How Fox News (Yes, Fox News) Managed to Beat ‘The Tonight Show’
“It was like Trump was such an existential evil that even joking about it is unseemly,” Mr. Gutfeld said, seated inside his ample Soho apartment (previously occupied by Lindsay Lohan) with a vape pen between his fingers and a large painting of himself in plain view. “I was very anti-Trump up until when he won, and then I had to realize, ‘OK, do I continue as a broken person?’ Because he legitimately was breaking people. Because once the thing that you hate wins, what do you do?”
What Mr. Gutfeld did, in part, was capitalize on a defining talent that he and the former president share: a kind of insult conservatism that can frame any serious argument as a joke and any joke as a serious argument, leaving viewers to suss out the distinction.
“There’s sort of a nihilism at the core of that,” said Nick Marx, a Colorado State University professor and co-author of “That’s Not Funny,” a book about right-leaning comedy.

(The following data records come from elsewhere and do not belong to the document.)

Inductive reader_step : LiveSource -> pc -> label -> LiveSource -> pc -> Prop :=
  (* next *)
  | loop_stop s : stop_requested_ s = true -> reader_step s LoopTest GaveFalse s Outside
  | loop_go s : stop_requested_ s = false -> reader_step s LoopTest Tau s TestConnected
  (* ensureConnected *)
  | have_connection s : connected_ s = true -> reader_step s TestConnected Tau s TakeStream
  | no_connection s : connected_ s = false ->
      reader_step s TestConnected Reconnecting s (RetryTest (initial_backoff (config_ s)))
  | retry_stop s b : stop_requested_ s = true -> reader_step s (RetryTest b) GaveFalse s Outside
  | retry_go s b : stop_requested_ s = false -> reader_step s (RetryTest b) Tau s (Connecting b)
  (* connectOnce *)
  | connect_sni s b : reader_step s (Connecting b) Tau s (ConnectFailed b)
  | connect_throw s b :
      reader_step s (Connecting b) Tau (set_connected false s) (ConnectFailed b)
  | connect_done s b : reader_step s (Connecting b) Tau s (AtMutex b)
  | connect_publish s b ok s' : publish_stream s = (ok, s') ->
      reader_step s (AtMutex b) Tau s' (if ok then Connected else ConnectFailed b)
  (* ensureConnected, after connectOnce *)
  | connected_once s : reader_step s Connected Connection (note_connected s) TakeStream
  | failed_stop s b : stop_requested_ s = true ->
      reader_step s (ConnectFailed b) GaveFalse s Outside
  | failed_sleep s b : stop_requested_ s = false ->
      reader_step s (ConnectFailed b) Tau s (Sleeping b)
  | slept s b :
      reader_step s (Sleeping b) (Slept b) s (RetryTest (next_backoff (config_ s) b))
  (* next, with a connection *)
  | take_stream s b : ws_ s = Some b -> reader_step s TakeStream Tau s Reading
  | take_none s : ws_ s = None ->
      reader_step s TakeStream Tau (set_connected false s) LoopTest
  | read_message s raw time :
      reader_step s Reading (Message raw time) (count_message s) (Parsing raw time)
  | read_error s : reader_step s Reading Tau (set_connected false s) ReadFailed
  | error_stop s : stop_requested_ s = true -> reader_step s ReadFailed GaveFalse s Outside
  | error_go s : stop_requested_ s = false -> reader_step s ReadFailed Tau s LoopTest
  | parse_good s raw time e : judge raw time = Good e ->
      reader_step s (Parsing raw time) (GaveEvent e) s Outside
  | parse_bad s raw time : judge raw time = Bad ->
      reader_step s (Parsing raw time) Malformed (count_malformed s) LoopTest
  | parse_fatal s raw time x : judge raw time = Fatal x ->
      reader_step s (Parsing raw time) (GaveThrow x) s Outside.

(** The source, the thread that calls [next], and the number of [stop()]
    calls between their two halves. *)
Record live := Live { src : LiveSource; reader : pc; stoppers : nat }.

Inductive live_step : live -> label -> live -> Prop :=
  | live_call s n : live_step (Live s Outside n) Called (Live s LoopTest n)
  | live_reader s pc n l s' pc' : reader_step s pc l s' pc' ->
      live_step (Live s pc n) l (Live s' pc' n)
  | live_start s pc n : live_step (Live s pc n) StartCalled (Live (start s) pc n)
  | live_stop_flag s pc n : live_step (Live s pc n) StopFlag (Live (request s) pc (S n))
  | live_stop_close s pc n :
      live_step (Live s pc (S n)) StopClosed (Live (close_socket s) pc n).

Inductive exec (config : LiveSourceConfig) : list label -> live -> Prop :=
  | exec_init : exec config [] (Live (LiveSource_new config) Outside 0)
  | exec_step tr c l c' : exec config tr c -> live_step c l c' -> exec config (tr ++ [l]) c'.
End Code.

He suggested that Mr. Gutfeld’s shtick was the troubling culmination of Fox’s commingling of news and entertainment.
The host’s swerves can come quickly.
Hours after Mr. Trump’s federal indictment was unsealed last month, Mr. Gutfeld sounded initially earnest about the ostensible hypocrisy of Democrats. “I’m not that interested in locking up Hunter or Joe Biden,” he said on “The Five.” “But the other side would lock up every one of us if they could.”
Something shifted in his voice.
“So, let’s go,” he said. “Let’s put ’em behind bars.”
Some co-panelists smirked.
“All of them! Every Biden! Doctor Jill!”
Now he was jabbing his finger at the air, faux-furious, swelling with recreational belief.
“How long has she been practicing on patients,” he demanded, “telling them that she’s an actual doctor?”